The government will levy an assets transfer tax on second-hand house trading from individual sellers with a fixed rate of 20 percent, and the base of the tax is transaction price minus the original price, according to a State Administration of Tax announcement on Wednesday.
Reasonable costs, including home improvement and facility maintenance expenditure as well as mortgage interest, would be excluded from the taxable amount.
Preferential tax treatment will be given to sellers who sell their house and rent a house to live in until they purchase a new property within a year after selling.
Homeowners who sell a house that is the only property the family has lived in for more than five years will also enjoy a tax exemption, according to the announcement.

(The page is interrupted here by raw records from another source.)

Definition discard (taken : nat) (d : MessageDeframer) : outcome MessageDeframer :=
  if (taken <? df_used d)%nat then
    pending ← slice taken (df_used d) (df_buf d);
    buf ← overwrite 0 pending (df_buf d);
    Done (d <| df_buf := buf |> <| df_used := (df_used d - taken)%nat |>)
  else if (taken =? df_used d)%nat then Done (d <| df_used := 0%nat |>)
  else Done d.

Definition hs_state (used : nat) (m : HandshakePayloadMeta) : HandshakePayloadState :=
  match joined_len m with
  | Some len => HS_Complete len
  | None => if (mt_message_end m <? used)%nat then HS_Continue else HS_Blocked
  end.

Definition append_hs (version : ProtocolVersion) (payload : list Z) (end_ : nat) (d : MessageDeframer)
    : outcome (result HsError HandshakePayloadState * MessageDeframer) :=
  match df_joining_hs d with
  | Some m =>
      buf ← overwrite (mt_payload_end m) payload (df_buf d);
      let m := m <| mt_message_end := end_ |>
                 <| mt_payload_end := (mt_payload_end m + length payload)%nat |> in
      let d := d <| df_buf := buf |> <| df_joining_hs := Some m |> in
      match mt_expected_len m with
      | Some _ => Done (Ok (hs_state (df_used d) m), d)
      | None =>
          joined ← slice (mt_payload_start m) (mt_payload_end m) buf;
          match payload_size joined with
          | Err e => Done (Err e, d)
          | Ok len =>
              let m := m <| mt_expected_len := len |> in
              Done (Ok (hs_state (df_used d) m), d <| df_joining_hs := Some m |>)
          end
      end
  | None =>
      match payload_size payload with
      | Err e => Done (Err e, d)
      | Ok len =>
          buf ← overwrite 0 payload (df_buf d);
          let m := mkMeta end_ 0 (length payload) version len in
          Done (Ok (hs_state (df_used d) m), d <| df_buf := buf |> <| df_joining_hs := Some m |>)
      end
  end.

(** What the loop of [pop] ends with: nothing yet, a message, or a joined handshake message of
    a length. *)
Inductive Popped := PP_None | PP_Message (m : Deframed) | PP_Joined (len : nat).

(** The error of a record that cannot be read, unless it is only not there in full. *)
Definition record_error (e : MessageError) : option InvalidMessage :=
  match e with
  | ME_TooShortForHeader | ME_TooShortForLength => None
  | ME_InvalidEmptyPayload => Some InvalidEmptyPayload
  | ME_MessageTooLarge => Some MessageTooLarge
  | ME_InvalidContentType => Some InvalidContentType
  | ME_UnknownProtocolVersion => Some UnknownProtocolVersion
  end.

Definition decrypt_error (e : RecordError) : HsError :=
  match e with
  | RE_DecryptError => HE_DecryptError
  | RE_PeerSentOversizedRecord => HE_PeerSentOversizedRecord
  | RE_IllegalTlsInnerPlaintext => HE_Misbehaved IllegalTlsInnerPlaintext
  | RE_EncryptError => HE_General "encrypt"
  end.

Definition allowed_plaintext (m : OpaqueMessage) (l : RecordLayer) (negotiated : option ProtocolVersion)
    : bool :=
  match om_typ m with
  | CO_ChangeCipherSpec => true
  | CO_Alert =>
      bool_decide (negotiated = Some PV_TLSv1_3) && negb (rl_has_decrypted l) && (length (om_payload m) <=? 2)%nat
  | _ => false
  end.

(** A message that needs no joining. *)
Definition alone (m : PlainMessage) : Deframed := mkDeframed false true false m.

Definition unread_start (d : MessageDeframer) : nat :=
  match df_joining_hs d with Some m => mt_message_end m | None => 0%nat end.

Section Deframing.
Context `{RingAead}.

According to the rule, taxation bodies should set up special counters at real estate intermediary agents to collect the second-hand transaction tax directly, along with other compulsory taxes on the contract, sale and land.
The policy is a further move by the central government to curb gambling in the real estate sector and to stabilize prices. Taxation policy has long been viewed as an effective tool to adjust the real estate market.
Last year, the government said tax should be collected on second-hand property transfers within three years of purchase.
In a State Council executive meeting on May 17, the central government vowed to use a mix of credit, tax and land policy to cool the currently overheated housing market.
As of June 1, a 5.5 percent transaction tax is now being charged to people who sell their property within five years of purchase.
"Those policies, to some extent, have effects on reining in the market, but (they are) rather slight," said Su Ming, vice-president of the Finance Research Institute of the Ministry of Finance, adding that the impact of any macro-control policy would not be seen immediately.
Su said China was becoming a market-oriented economy and thus the macro-control policies to date have been prudent.
He said the government hoped its adjustments would keep the development of the economy healthy.
Yi Xianrong, a researcher with the Chinese Academy of Social Sciences and a long-time critic of the property market, indicated that the new policy was just a supplement to the previous provisions.
"However, the tax is not a practical tool to get rid of real estate gambling, considering the difficulties in supervising the whole procedure of the transaction will discount the results of the compulsory regulation," said Yi.
Agents dealing with second-hand properties believed the tax would deal a blow, if not very heavy, on their businesses.
Sunco, a nationwide intermediary chain, said that its clients, house sellers, were rushing to complete their transactions before the new tax comes in on August 1.
The rush to push through transactions before the deadline is expected to reappear in Shanghai just as it did two months ago when house sellers tried to evade a 5.5 percent increase in transaction fees, said Lu Binbin, general manager of 5i5j Property Company, East China.
"Obviously, this new taxation measure will reduce the trading volume of second-hand houses in the market and meanwhile will drive up the price in the short run," said Weng Haitao, a researcher with the Shanghai office of Savills China.